Виктория залезла в машину и всю дорогу молчала. София как ни в чем не бывало расспрашивала детей про их день. Они рассказывали обо всем с такими подробностями, будто это было великолепное приключение: урок португальского, физкультура, где девочка чуть не ушиблась, и урок математики, ее самый любимый. София казалась прекрасной матерью: дети ничего от нее не скрывали. Совсем не похоже на образ садистки, который сложился в воображении Виктории. Когда они подъезжали к улице Фарани в районе Ботафого, София позвонила домой и по громкой связи попросила няню спуститься за детьми. Через несколько минут женщины остались в машине одни.
– Где ты живешь? – спросила София.
– Меня не нужно подвозить до дома.
– Где ты живешь?
Если Виктория хоть чуть-чуть не уступит, то ничего не добьется. Она назвала адрес и с легким беспокойством поняла: теперь они на равных. Меньше чем за пятнадцать минут, прошедших в полной тишине, они доехали до Лапы. Тихое гудение кондиционера убаюкивало.

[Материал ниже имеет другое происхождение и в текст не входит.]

(* ===== verification/Registry.v ===== *)
(** * The registry tree

    [horizon_registry.h] without its text loader: keys with sorted subkeys and
    values, symbolic links, references and change notifications, and from
    [horizon_registry_server.h] the count of changes of a hive that the
    registry calls back.

    Keys are objects of a heap: an operation that reads or frees an object
    that is not there gives [None], as does one that indexes an array out of
    bounds. Memory and the clock are streams the state carries: each
    allocation and each reading of the clock takes the next element. The
    events that were signaled are the list [rg_signaled]. *)
From S2P Require Import Prelude RegistryNames.
Local Open Scope Z_scope.

(** ** Data *)

Definition HORIZON_REG_SUCCESS : Z := 0.
Definition HORIZON_REG_NAME_EXISTS : Z := 0x40000000.
Definition HORIZON_REG_PENDING : Z := 0x103.
Definition HORIZON_REG_NO_MORE_ENTRIES : Z := 0x8000001a.
Definition HORIZON_REG_INVALID_PARAMETER : Z := 0xc000000d.
Definition HORIZON_REG_NO_MEMORY : Z := 0xc0000017.
Definition HORIZON_REG_ACCESS_DENIED : Z := 0xc0000022.
Definition HORIZON_REG_NAME_NOT_FOUND : Z := 0xc0000034.
Definition HORIZON_REG_NAME_COLLISION : Z := 0xc0000035.
Definition HORIZON_REG_PATH_SYNTAX_BAD : Z := 0xc000003b.
Definition HORIZON_REG_NAME_TOO_LONG : Z := 0xc0000106.
Definition HORIZON_REG_CANNOT_DELETE : Z := 0xc0000121.
Definition HORIZON_REG_KEY_DELETED : Z := 0xc000017c.
Definition HORIZON_REG_CHILD_MUST_BE_VOLATILE : Z := 0xc0000181.
Lemma create_missing_spec reg held parent p name options :
  reg_wf reg held -> reg_fits reg -> rg_keys reg !! parent = Some p -> has_flag p HORIZON_REG_FLAG_DELETED = false -> good_name name ->
  (exists i, found_at (map (key_name (rg_keys reg)) (k_subkeys p)) name (false, i)) ->
  exists r reg', create_missing reg parent name options = Some (r, reg') /\
    match r with
    | None => quiet reg reg'
    | Some key => exists reg0 i max t, quiet reg reg0 /\ rg_keys reg !! key = None /\
        found_at (map (key_name (rg_keys reg)) (k_subkeys p)) name (false, i) /\ good_room (Z.of_nat (length (k_subkeys p)) + 1) max /\
        horizon_reg_touch (with_created reg0 parent p i max key (created_key name t parent options)) parent HORIZON_REG_CHANGE_NAME = Some reg'
    end.
Proof.
  intros W F Hp Hd Hn [i0 Hf0]. destruct (wf_keys _ _ W _ _ Hp) as [K1 K2 K3 K4 K5 K6 K7 K8 [K9 _] K10].
  unfold create_missing. destruct (now reg) as [t r1] eqn:E1.
  assert (Q1 : quiet reg r1) by (rewrite <- (f_equal snd E1 : snd _ = r1); apply now_quiet).
  destruct (alloc_key_spec r1 name t) as (r2 & Q2 & [->|(key & -> & Hk)]).
  { exists None, r2. split; [done|]. by transitivity r1. }
  assert (Q : quiet reg r2) by (by transitivity r1). pose proof (quiet_keys _ _ Q) as EK. rewrite (quiet_keys _ _ Q1) in Hk.
  assert (Hne : key <> parent) by congruence.
  assert (Hns : key ∉ k_subkeys p) by (intros Hin; destruct (K1 key Hin) as (s & ? & _); congruence).
  cbn [rg_keys put_key with_keys]. rewrite lookup_insert_ne by done. rewrite EK, Hp. cbn [mbind option_bind].
  assert (EN : map (key_name (<[key := key_new name t]> (rg_keys reg))) (k_subkeys p) = map (key_name (rg_keys reg)) (k_subkeys p)).
  { apply map_ext_in. intros x Hx%list_elem_of_In. unfold key_name. rewrite lookup_insert_ne; [done|]. by intros ->. }
  fold (put_key r2 key (key_new name t)). destruct (find_subkey_spec (put_key r2 key (key_new name t)) p name) as (r & i & -> & Hf).
  { intros sub Hsub. destruct (K1 sub Hsub) as (s & Hs & _). simpl. rewrite EK, lookup_insert_ne; [by eexists|]. by intros ->. }
  { simpl. by rewrite EK, EN. } { by eapply subkeys_fit. }
  cbn [mbind option_bind]. simpl in Hf. rewrite EK in Hf.
  assert (Hfi : found_at (map (key_name (rg_keys reg)) (k_subkeys p)) name (false, i)).
  { destruct r as [sub|]; [|by rewrite EN in Hf]. exfalso. destruct Hf as (_ & Hsub & He).
    pose proof (found_at_iff _ _ _ _ K6 Hf0) as [_ Hff]. discriminate Hff. exists (key_name (rg_keys reg) sub).
    apply list_elem_of_lookup_2 in Hsub. split; [by apply list_elem_of_fmap_2|]. unfold key_name in *. rewrite lookup_insert_ne in He; [done|]. by intros ->. }
  destruct (link_spec (put_key r2 key (key_new name t)) parent p key (key_new name t) i) as (r3 & Q3 & [->|(max & Hmax & ->)]);
    [simpl; rewrite lookup_insert_ne by done; congruence|apply lookup_insert_eq|done|done|by eapply subkeys_fit| | |].
  - destruct Hfi as [Hfi _]. rewrite length_map in Hfi. lia.
  - cbn [mbind option_bind]. change (nonzero HORIZON_REG_NO_MEMORY) with true. cbv iota.
    unfold walk_fuel. rewrite (release_eq _ r3 key (key_new name t)); [|rewrite (quiet_keys _ _ Q3); apply lookup_insert_eq|done|done].
    cbn [mbind option_bind]. eexists None, _. split; [done|]. simpl. unfold drop_key, quiet in *. simpl in *. splits_hyps.
    split_and!; try congruence; [|rewrite app_nil_r; congruence].
    etransitivity; [|exact EK]. etransitivity; [|apply delete_insert_id; rewrite EK; exact Hk]. f_equal. by simpl.
  - cbn [mbind option_bind]. change (nonzero HORIZON_REG_SUCCESS) with false. cbv iota.
    cbn [rg_keys put_key with_keys]. rewrite lookup_insert_eq. cbn [mbind option_bind]. pose proof (quiet_keys _ _ Q3) as E3. simpl in E3. rewrite EK in E3.
    assert (Q4 : quiet reg (with_keys r3 (rg_keys reg))) by (unfold quiet in *; simpl in *; splits_hyps; split_and!; congruence).
    assert (W4 : reg_wf (with_keys r3 (rg_keys reg)) held) by (by eapply quiet_wf).
    destruct (touch_calm (with_created (with_keys r3 (rg_keys reg)) parent p i max key (created_key name t parent options)) held parent
      (k_with_subkeys p (insert_at (k_subkeys p) i key) max) HORIZON_REG_CHANGE_NAME) as (r5 & Hr5 & _).
    { by apply created_wf. }
    { simpl. rewrite lookup_insert_ne by done. apply lookup_insert_eq. }
    exists (Some key), r5. split; [|by exists (with_keys r3 (rg_keys reg)), i, max, t].
    match goal with |- (reg ← horizon_reg_touch ?x _ _; _) = _ =>
      assert (Ex : x = with_created (with_keys r3 (rg_keys reg)) parent p i max key (created_key name t parent options)) end;
      [|by rewrite Ex, Hr5].
    unfold with_created, put_key, with_keys. cbn [rg_keys rg_root rg_memory rg_allocs rg_clock rg_reads rg_signaled rg_changed rg_hives rg_generation].
    f_equal. rewrite E3. rewrite !insert_insert_eq. rewrite (insert_insert_ne _ key parent) by done. rewrite insert_insert_eq.
    rewrite (insert_insert_ne _ parent key) by done. f_equal. unfold created_key. simpl.
    by destruct (nonzero (Z.land options HORIZON_REG_OPTION_VOLATILE)), (nonzero (Z.land options HORIZON_REG_OPTION_CREATE_LINK)).
Qed.

(** The class a create request gives, and the reference for the caller. *)
Definition handed_key (k : horizon_reg_key) (class : list Z) : horizon_reg_key :=
  k_with_refs (if bool_decide (class = []) then k else k_with_class k (Some class)) (k_refs k + 1).
(** A key that comes with a reference gets its handle or loses it. *)
Lemma opened_ok st status key k reg :
  all_events (cl_reg st) ≡ₚ cl_asked st -> reg_wf reg (key :: cl_held st) -> rg_keys reg !! key = Some k -> k_refs k <= UINT_MAX ->
  all_events reg ≡ₚ all_events (cl_reg st) -> exists st', opened st (status, Some key, reg) = Some st' /\ client_wf st'.
Proof.
  intros WE W Hk Hr E. unfold opened. unfold malloc. cbn [rg_memory rg_allocs with_allocs]. set (reg2 := with_allocs (with_allocs _ _) _).
  assert (Q : quiet reg reg2) by (subst reg2; etransitivity; [apply (malloc_quiet reg)|]; apply (malloc_quiet (with_allocs reg (S (rg_allocs reg))))).
  assert (W2 : reg_wf reg2 (key :: cl_held st)) by (by eapply quiet_wf). destruct (quiet_calm _ _ Q) as [_ E2]. clearbody reg2. destruct (_ && _).
  - eexists. split; [done|]. split; simpl; [done|]. by rewrite E2, E.
  - destruct (release_wf reg2 (cl_held st) key k W2) as [-> W3]; [done|by rewrite (quiet_keys _ _ Q)|]. cbn [mbind option_bind].
    eexists. split; [done|]. split; simpl; [done|]. fold (released reg2 key k). rewrite released_events by (by rewrite (quiet_keys _ _ Q)). by rewrite E2, E.
Qed.

(** The requests that copy a full name need that it fits. *)
Definition op_fits (reg : horizon_reg) (op : reg_op) : Prop :=
  match op with Op_enum_key _ _ _ _ => names_fit reg | _ => True end.

Lemma reg_do_ok op st : client_wf st -> reg_fits (cl_reg st) -> op_fits (cl_reg st) op -> exists st', reg_do op st = Some st' /\ client_wf st'.
Proof.
  intros W F FN. pose proof W as [WR WE]. destruct op as [base name attributes|base name attributes options class|key|key name|key name type data|key name|key index info_class max|key name max|key index info_class max|key hkey event subtree filter|key hkey|key hkey];
    cbn [reg_do].
  - destruct (base_key_ok st base W) as (ok & -> & Hok). cbn [mbind option_bind]. destruct ok; cbn [negb]; cbv iota; [|by exists st].
    destruct (open_spec (cl_reg st) (cl_held st) base name attributes WR F (Hok eq_refl)) as (status & r & reg' & -> & H). cbn [mbind option_bind].
    destruct r as [key|]; [|eexists; split; [done|]; by destruct H as [_ ->]]. destruct H as (_ & W' & E' & _ & k & Hk & ->).
    destruct (proj2 F _ _ Hk) as [_ Fr]. eapply opened_ok; [done|done|apply lookup_insert_eq|simpl; lia|done].
  - destruct (base_key_ok st base W) as (ok & -> & Hok). cbn [mbind option_bind]. destruct ok; cbn [negb]; cbv iota; [|by exists st].
    destruct (create_spec (cl_reg st) (cl_held st) base name attributes options class WR F (Hok eq_refl)) as (status & r & reg' & -> & H). cbn [mbind option_bind].
    destruct r as [key|].
    + destruct H as (W' & E' & path & r1 & _ & (k & Hk & Hr & ->) & _). eapply opened_ok; [done|done|apply lookup_insert_eq|simpl; lia|done].
    + destruct H as (_ & _ & Q). eexists. split; [done|]. split; simpl; [by eapply quiet_wf|]. destruct (quiet_calm _ _ Q) as [_ ->]. done.
  - apply on_key_ok; [done|]. intros k Hk. destruct (delete_spec _ _ _ _ WR F Hk) as (status & reg' & E & W' & E' & _). eauto.
  - apply on_key_ok; [done|]. intros k Hk. destruct (rename_spec _ _ _ _ name WR F Hk) as (status & reg' & E & W' & E' & _). eauto.
  - apply on_key_ok; [done|]. intros k Hk. destruct (set_value_spec _ _ _ _ name type data WR F Hk) as (status & reg' & E & W' & E' & _). eauto.
  - apply on_key_ok; [done|]. intros k Hk. destruct (delete_value_spec _ _ _ _ name WR F Hk) as (status & reg' & E & W' & E' & _). eauto.
  - destruct (registry_key_ok st key W) as (ok & Ek & Hok). unfold on_key. rewrite Ek. cbn [mbind option_bind]. destruct ok; cbn [negb]; cbv iota; [|by exists st].
    destruct (Hok eq_refl) as (_ & k & Hk & Hd). destruct (enum_key_total _ _ _ _ index info_class max WR FN Hk Hd) as [[[[status info] data] reg'] E]. rewrite E. cbn [mbind option_bind].
    apply enum_key_quiet in E. eexists. split; [done|]. split; simpl; [by eapply quiet_wf|]. destruct (quiet_calm _ _ E) as [_ ->]. done.
  - apply on_key_ok; [done|]. intros k Hk. destruct (get_value_total _ _ _ _ name max WR F Hk) as [[[[status type] len] data] ->]. cbn [mbind option_bind]. eauto.
  - apply on_key_ok; [done|]. intros k Hk. destruct (enum_value_total _ _ _ index info_class max Hk) as [[[[[status type] len] namelen] data] ->]. cbn [mbind option_bind]. eauto.
  - destruct (registry_key_ok st key W) as (ok & -> & Hok). cbn [mbind option_bind]. destruct ok; cbn [negb]; cbv iota; [|by exists st].
    destruct (Hok eq_refl) as (_ & k & Hk & _). destruct (notify_spec _ _ _ hkey event subtree filter Hk) as (status & reg' & -> & L & [[-> Q]|[-> E]]);
      cbn [mbind option_bind]; (eexists; split; [done|]); (split; [by eapply reg_like_wf|]); simpl.
    + destruct (quiet_calm _ _ Q) as [_ ->]. done.
    + by rewrite E, WE.
  - case_bool_decide as Hin; cbn [negb]; cbv iota; [|by exists st]. destruct (wf_held _ _ WR _ Hin) as [k Hk].
    destruct (handle_closed_spec _ _ _ hkey Hk) as (reg' & -> & C & _). cbn [mbind option_bind]. eexists. split; [done|]. split; simpl; [by eapply calm_wf|].
    destruct C as [_ ->]. done.
  - case_bool_decide as Hin; cbn [negb]; cbv iota; [|by exists st]. destruct (wf_held _ _ WR _ Hin) as [k Hk].
    destruct (handle_closed_spec _ _ _ hkey Hk) as (reg1 & -> & C & k1 & Hk1 & _). cbn [mbind option_bind].
    assert (W1 : reg_wf reg1 (key :: drop_held key (cl_held st))) by (eapply wf_perm; [by apply drop_held_perm|]; by eapply calm_wf).
    destruct (reg_like_fits _ _ (calm_like _ _ C) F) as [_ F1]. destruct (F1 _ _ Hk1) as [_ Fr].
    destruct (release_wf reg1 (drop_held key (cl_held st)) key k1 W1) as [-> W2]; [lia|done|]. cbn [mbind option_bind].
    eexists. split; [done|]. split; simpl; [exact W2|]. fold (released reg1 key k1). rewrite released_events by done. destruct C as [_ ->]. done.
Qed.
(* ===== verification/RegistryText.v ===== *)
(** * Strings of registry files

    The escaped strings of "WINE REGISTRY Version 2" files: how
    [horizon_registry_save_str] writes a string of 16-bit units and how
    [horizon_reg_parse_str] reads one, with the theorem that reading gives
    back what was written, and numbers in hexadecimal and octal.

    A C string is the list of the bytes before its null: reading at the end
    of the list reads the null. Memory behind a list is the caller's. *)
From S2P Require Import Prelude RegistryNames.
From stdpp Require Import strings.
Local Open Scope Z_scope.

(** ** Characters *)

(** The bytes of a string of the source. *)
Fixpoint text (s : string) : list Z :=
  match s with EmptyString => [] | String c s => Z.of_nat (Ascii.nat_of_ascii c) :: text s end.

Definition QUOTE : Z := 34.

Definition isdigit (c : Z) : bool := (48 <=? c) && (c <=? 57).
Definition isxdigit (c : Z) : bool := isdigit c || ((97 <=? c) && (c <=? 102)) || ((65 <=? c) && (c <=? 70)).
Definition isspace (c : Z) : bool := (c =? 32) || ((9 <=? c) && (c <=? 13)).
Definition tolower (c : Z) : Z := if (65 <=? c) && (c <=? 90) then c + 32 else c.
Definition is_octal (c : Z) : bool := (48 <=? c) && (c <=? 55).

(** The value of a hexadecimal digit. *)
Definition xdigit (c : Z) : Z := if isdigit c then c - 48 else tolower c - 97 + 10.
(* ===== verification/RegistryLoad.v ===== *)
(** * Registry files

    Writing the values of a key and the keys of a hive as text
    ([horizon_registry_server.h]) and loading such text below a key
    ([horizon_registry.h]), with the theorem that a value that was written is
    loaded as it was.

    The loader carries the text that is left, the current line up to its
    first null, and the sizes of its two buffers; memory comes from the
    stream of the registry. *)
From S2P Require Import Prelude RegistryNames Registry RegistryInv RegistryText.
From stdpp Require Import strings.
Local Open Scope Z_scope.

Definition HORIZON_REG_NOT_REGISTRY_FILE : Z := 0xc000015c.
Definition HORIZON_REG_SZ : Z := 1.
Definition HORIZON_REG_EXPAND_SZ : Z := 2.
Definition HORIZON_REG_BINARY : Z := 3.
Definition HORIZON_REG_DWORD : Z := 4.
Definition HORIZON_REG_MULTI_SZ : Z := 7.
Definition HORIZON_REG_TICKS_1601_TO_1970 : Z := 116444736000000000.

(** ** Numbers of the C library *)

Fixpoint skip_spaces (p : list Z) : list Z :=
  match p with c :: rest => if isspace c then skip_spaces rest else p | [] => [] end.

Definition ULONG_MAX : Z := UINT64_MAX.

(** The digits of a number in [base]: its value, at most [ULONG_MAX] + 1, and
    what follows. *)
Fixpoint number_run (is_digit : Z -> bool) (base : Z) (p : list Z) (v : Z) : Z * list Z :=
  match p with
  | c :: rest => if is_digit c then number_run is_digit base rest (Z.min (v * base + xdigit c) (ULONG_MAX + 1)) else (v, p)
  | [] => (v, p)
  end.

(** A sign and the digits: [None] without a digit. *)
Definition number (is_digit : Z -> bool) (base : Z) (prefix : bool) (p : list Z) : option (Z * list Z) :=
  let q := skip_spaces p in
  let '(neg, q) := match q with
                   | c :: rest => if c =? 45 then (true, rest) else if c =? 43 then (false, rest) else (false, q)
                   | [] => (false, q)
                   end in
  let q := match q with
           | z :: x :: ((d :: _) as rest) => if prefix && (z =? 48) && ((x =? 120) || (x =? 88)) && isxdigit d then rest else q
           | _ => q
           end in
  let '(v, rest) := number_run is_digit base q 0 in
  if (length rest =? length q)%nat then None
  else Some (if ULONG_MAX <? v then ULONG_MAX else if neg : bool then u64 (- v) else v, rest).

(** [strtoul( p, &end, 16 )]: the value and [end]. *)
Definition strtoul16 (p : list Z) : Z * list Z := default (0, p) (number isxdigit 16 true p).

(** [sscanf( p, " %u", &value )] when it gives 1. *)
Definition scan_unsigned (p : list Z) : option Z := '(v, _) ← number isdigit 10 false p; Some (u32 v).

(** ** The loader *)

Record horizon_reg_loader := mk_loader {
  ld_text : list Z;
  ld_line : list Z;
  ld_line_size : Z;
  ld_tmp_size : Z;
}.

(** The bytes of a line up to its end, and the text after the line. *)
Fixpoint split_line (t : list Z) : list Z * list Z :=
  match t with
  | [] => ([], [])
  | c :: t => if c =? 10 then ([], t) else let '(line, rest) := split_line t in (c :: line, rest)
  end.

Definition strip_cr (line : list Z) : list Z :=
  match last line with Some 13 => take (length line - 1) line | _ => line end.

(** The C string at the start of an array. *)
Fixpoint c_string (l : list Z) : list Z :=
  match l with [] => [] | c :: l => if c =? 0 then [] else c :: c_string l end.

София припарковалась возле дома Виктории.
– Я всегда боялась, что однажды ты меня разыщешь. – Ее плечи поникли. – Я живу счастливо с мужем и детьми, но… Ты имеешь право задавать вопросы.
Виктория удивилась, хотя и не понимала, к чему та клонит.
– Мне исполнилось одиннадцать, когда я переехала в дом брата, – начала София. – В восемьдесят шестом году. Тогда они с Сандрой жили на Острове Губернатора и взяли меня к себе. Я все еще грустила из-за внезапной потери отца. Я была ребенком, испуганной маленькой девочкой…
Рассказывая, София смотрела вперед, уставившись в какую-то далекую точку на уличном перекрестке. Она поерзала на кожаном автомобильном сиденье и продолжила:
– Я жила у них первый год, когда однажды ночью Сандра легла ко мне в постель и сказала, что собирается защитить меня от чудовищ и я не должна бояться… И она… Она обняла меня и начала трогать… Мои волосы, затылок, рот, потом живот.
Виктория не знала, как на это реагировать.
– Каждую ночь она заходила все дальше и дальше. – София вцепилась в руль. – Засовывала руки мне в трусики и лизала шею. Днем она снова превращалась в тетю Сандру и вела себя так, будто ничего не происходило. Как будто мне все снилось.
– Ты врешь… – произнесла девушка. Прозвучало это жалко.
– Это продолжалось месяцами. Однажды Сандра вставила в меня пальцы. Мне было так больно, что я решила рассказать обо всем брату, даже не понимая толком, что все это значит. Я думала, что могу ему доверять. Но Мауро отругал меня. Сказал, что разочарован во мне и нельзя больше никому повторять эту ложь, потому что я сильно ошибаюсь. И я просто смирилась. Мне было одиннадцать. Что еще я могла сделать?